# [EXERCISE DETAILS]
Where a line in the listing contains the string "EmptyString", copy that line out.

# [EXTRACTED INFORMATION]
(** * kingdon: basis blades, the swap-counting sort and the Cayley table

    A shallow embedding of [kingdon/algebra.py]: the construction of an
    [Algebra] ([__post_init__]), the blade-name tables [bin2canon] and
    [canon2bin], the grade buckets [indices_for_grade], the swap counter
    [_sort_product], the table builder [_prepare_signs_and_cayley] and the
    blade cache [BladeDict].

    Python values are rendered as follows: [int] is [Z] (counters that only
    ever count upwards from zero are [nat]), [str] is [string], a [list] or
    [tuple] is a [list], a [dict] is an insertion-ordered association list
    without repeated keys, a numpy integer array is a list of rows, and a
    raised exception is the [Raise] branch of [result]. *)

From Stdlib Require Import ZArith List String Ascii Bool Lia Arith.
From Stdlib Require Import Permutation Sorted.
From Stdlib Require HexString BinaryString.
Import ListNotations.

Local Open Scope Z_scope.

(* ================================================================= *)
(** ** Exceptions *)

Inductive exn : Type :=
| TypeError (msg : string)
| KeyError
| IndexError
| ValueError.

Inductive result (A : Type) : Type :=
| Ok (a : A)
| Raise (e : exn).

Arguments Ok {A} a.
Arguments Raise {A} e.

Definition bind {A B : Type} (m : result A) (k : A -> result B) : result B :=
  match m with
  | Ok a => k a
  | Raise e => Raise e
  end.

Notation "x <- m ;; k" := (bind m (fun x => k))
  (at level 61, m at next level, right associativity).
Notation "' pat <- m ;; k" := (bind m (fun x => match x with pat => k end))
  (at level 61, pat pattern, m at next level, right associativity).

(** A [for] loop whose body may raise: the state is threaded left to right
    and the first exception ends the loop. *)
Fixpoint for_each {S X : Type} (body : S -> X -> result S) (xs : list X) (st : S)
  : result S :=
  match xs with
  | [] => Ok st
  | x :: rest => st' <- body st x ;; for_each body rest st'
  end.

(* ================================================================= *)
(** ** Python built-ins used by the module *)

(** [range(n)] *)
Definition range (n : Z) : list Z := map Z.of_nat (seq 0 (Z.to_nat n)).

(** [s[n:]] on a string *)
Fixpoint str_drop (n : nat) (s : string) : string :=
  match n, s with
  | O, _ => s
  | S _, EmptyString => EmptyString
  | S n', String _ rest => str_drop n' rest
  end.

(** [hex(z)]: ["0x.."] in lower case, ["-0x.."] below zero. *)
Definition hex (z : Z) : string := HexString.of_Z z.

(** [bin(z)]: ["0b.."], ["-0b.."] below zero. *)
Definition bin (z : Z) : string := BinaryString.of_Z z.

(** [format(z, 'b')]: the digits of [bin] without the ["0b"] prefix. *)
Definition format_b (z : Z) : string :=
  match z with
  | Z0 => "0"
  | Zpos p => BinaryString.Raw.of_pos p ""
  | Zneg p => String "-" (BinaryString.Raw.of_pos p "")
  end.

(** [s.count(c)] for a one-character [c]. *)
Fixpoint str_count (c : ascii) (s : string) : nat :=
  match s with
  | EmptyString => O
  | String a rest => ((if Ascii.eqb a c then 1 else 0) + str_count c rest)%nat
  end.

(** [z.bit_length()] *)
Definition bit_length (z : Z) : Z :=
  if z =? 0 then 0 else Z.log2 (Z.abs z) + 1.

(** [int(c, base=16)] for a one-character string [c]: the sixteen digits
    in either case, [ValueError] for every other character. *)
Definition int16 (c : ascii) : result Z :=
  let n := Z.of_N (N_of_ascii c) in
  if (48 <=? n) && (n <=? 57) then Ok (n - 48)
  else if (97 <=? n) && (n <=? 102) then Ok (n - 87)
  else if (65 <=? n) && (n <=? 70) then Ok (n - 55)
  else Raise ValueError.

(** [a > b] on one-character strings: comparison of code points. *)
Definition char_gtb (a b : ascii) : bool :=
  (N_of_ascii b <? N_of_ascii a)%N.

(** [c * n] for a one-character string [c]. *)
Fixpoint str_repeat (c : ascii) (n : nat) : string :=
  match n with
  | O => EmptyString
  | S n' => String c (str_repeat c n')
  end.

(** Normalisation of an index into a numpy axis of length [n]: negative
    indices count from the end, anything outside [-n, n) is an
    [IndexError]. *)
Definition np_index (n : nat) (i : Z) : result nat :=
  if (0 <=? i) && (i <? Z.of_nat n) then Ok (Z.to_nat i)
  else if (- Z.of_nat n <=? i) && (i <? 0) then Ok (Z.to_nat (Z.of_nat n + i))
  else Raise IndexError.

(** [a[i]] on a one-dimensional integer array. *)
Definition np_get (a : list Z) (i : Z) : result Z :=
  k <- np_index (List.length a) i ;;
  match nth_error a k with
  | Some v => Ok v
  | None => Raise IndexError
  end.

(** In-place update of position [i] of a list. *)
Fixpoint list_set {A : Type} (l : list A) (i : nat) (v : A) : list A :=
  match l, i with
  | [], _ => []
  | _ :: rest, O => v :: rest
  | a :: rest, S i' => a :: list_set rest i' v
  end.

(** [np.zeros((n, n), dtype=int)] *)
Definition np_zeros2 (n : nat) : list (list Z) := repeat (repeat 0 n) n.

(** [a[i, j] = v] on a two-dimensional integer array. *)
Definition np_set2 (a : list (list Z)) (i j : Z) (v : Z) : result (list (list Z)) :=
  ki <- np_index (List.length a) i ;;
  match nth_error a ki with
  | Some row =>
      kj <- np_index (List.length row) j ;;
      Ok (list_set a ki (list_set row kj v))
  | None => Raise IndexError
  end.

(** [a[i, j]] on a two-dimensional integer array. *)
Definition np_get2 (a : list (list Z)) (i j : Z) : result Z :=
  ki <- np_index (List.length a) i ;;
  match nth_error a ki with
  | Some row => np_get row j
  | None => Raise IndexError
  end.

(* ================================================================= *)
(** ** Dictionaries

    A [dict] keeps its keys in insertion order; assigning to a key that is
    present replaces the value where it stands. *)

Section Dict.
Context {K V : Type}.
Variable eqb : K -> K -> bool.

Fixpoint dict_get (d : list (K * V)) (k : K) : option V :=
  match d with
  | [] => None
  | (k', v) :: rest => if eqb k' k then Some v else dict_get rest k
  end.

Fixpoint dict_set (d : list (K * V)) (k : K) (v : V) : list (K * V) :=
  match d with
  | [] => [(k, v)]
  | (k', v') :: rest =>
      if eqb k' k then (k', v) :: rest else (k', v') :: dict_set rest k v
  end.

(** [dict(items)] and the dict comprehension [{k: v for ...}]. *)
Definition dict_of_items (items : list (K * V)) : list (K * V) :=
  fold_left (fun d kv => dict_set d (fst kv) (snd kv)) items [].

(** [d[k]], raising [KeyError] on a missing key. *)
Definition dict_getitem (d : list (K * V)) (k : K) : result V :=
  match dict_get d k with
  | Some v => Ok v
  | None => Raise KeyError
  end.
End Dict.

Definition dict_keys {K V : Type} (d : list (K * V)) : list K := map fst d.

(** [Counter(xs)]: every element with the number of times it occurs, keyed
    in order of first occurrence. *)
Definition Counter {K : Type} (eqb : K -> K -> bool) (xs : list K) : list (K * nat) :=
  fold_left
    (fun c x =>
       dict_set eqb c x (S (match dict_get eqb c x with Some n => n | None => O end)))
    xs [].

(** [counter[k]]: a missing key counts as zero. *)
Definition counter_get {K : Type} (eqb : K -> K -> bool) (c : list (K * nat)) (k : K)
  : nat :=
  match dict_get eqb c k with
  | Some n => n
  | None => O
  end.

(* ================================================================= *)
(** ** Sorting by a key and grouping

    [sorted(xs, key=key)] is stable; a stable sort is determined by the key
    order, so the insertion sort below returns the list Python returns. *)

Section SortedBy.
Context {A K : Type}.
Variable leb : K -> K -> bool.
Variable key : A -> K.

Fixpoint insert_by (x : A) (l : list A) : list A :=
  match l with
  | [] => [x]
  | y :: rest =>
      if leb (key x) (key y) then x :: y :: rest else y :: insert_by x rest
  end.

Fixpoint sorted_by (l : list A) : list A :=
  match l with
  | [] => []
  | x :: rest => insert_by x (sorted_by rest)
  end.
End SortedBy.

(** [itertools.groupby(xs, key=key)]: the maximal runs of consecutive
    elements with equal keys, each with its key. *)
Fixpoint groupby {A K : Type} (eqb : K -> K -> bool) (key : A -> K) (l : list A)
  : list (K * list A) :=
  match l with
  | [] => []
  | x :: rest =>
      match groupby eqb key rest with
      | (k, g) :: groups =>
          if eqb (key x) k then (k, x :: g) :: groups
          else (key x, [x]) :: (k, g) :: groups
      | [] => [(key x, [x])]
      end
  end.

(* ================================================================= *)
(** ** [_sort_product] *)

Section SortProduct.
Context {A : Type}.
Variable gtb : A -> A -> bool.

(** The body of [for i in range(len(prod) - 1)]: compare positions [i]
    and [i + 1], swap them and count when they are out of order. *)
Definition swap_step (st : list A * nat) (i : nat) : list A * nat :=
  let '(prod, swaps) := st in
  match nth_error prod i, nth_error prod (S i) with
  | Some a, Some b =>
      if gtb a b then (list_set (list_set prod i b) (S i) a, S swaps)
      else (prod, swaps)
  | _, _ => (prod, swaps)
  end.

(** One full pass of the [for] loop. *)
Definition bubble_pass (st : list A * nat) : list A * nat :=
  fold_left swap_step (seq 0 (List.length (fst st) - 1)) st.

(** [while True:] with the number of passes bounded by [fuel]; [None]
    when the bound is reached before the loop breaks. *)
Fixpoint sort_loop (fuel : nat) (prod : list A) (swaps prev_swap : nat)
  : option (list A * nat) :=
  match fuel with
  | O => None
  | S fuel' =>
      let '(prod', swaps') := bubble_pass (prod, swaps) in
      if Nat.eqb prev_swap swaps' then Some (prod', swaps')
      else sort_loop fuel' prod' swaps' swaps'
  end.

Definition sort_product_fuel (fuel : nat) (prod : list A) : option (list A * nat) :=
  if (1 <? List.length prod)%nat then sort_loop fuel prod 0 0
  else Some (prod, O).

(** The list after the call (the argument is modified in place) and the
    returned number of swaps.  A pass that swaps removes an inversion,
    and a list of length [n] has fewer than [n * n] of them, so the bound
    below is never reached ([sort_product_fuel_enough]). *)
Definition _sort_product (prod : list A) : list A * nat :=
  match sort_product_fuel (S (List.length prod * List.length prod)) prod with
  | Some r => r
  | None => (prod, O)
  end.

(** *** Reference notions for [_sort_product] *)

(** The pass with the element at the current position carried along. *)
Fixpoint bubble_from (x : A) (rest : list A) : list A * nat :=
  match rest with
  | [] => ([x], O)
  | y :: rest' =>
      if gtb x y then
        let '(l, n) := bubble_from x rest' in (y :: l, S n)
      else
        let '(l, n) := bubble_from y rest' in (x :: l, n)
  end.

# [RESULT FOR THIS EXERCISE]
  | S _, EmptyString => EmptyString
  | EmptyString => O
  | O => EmptyString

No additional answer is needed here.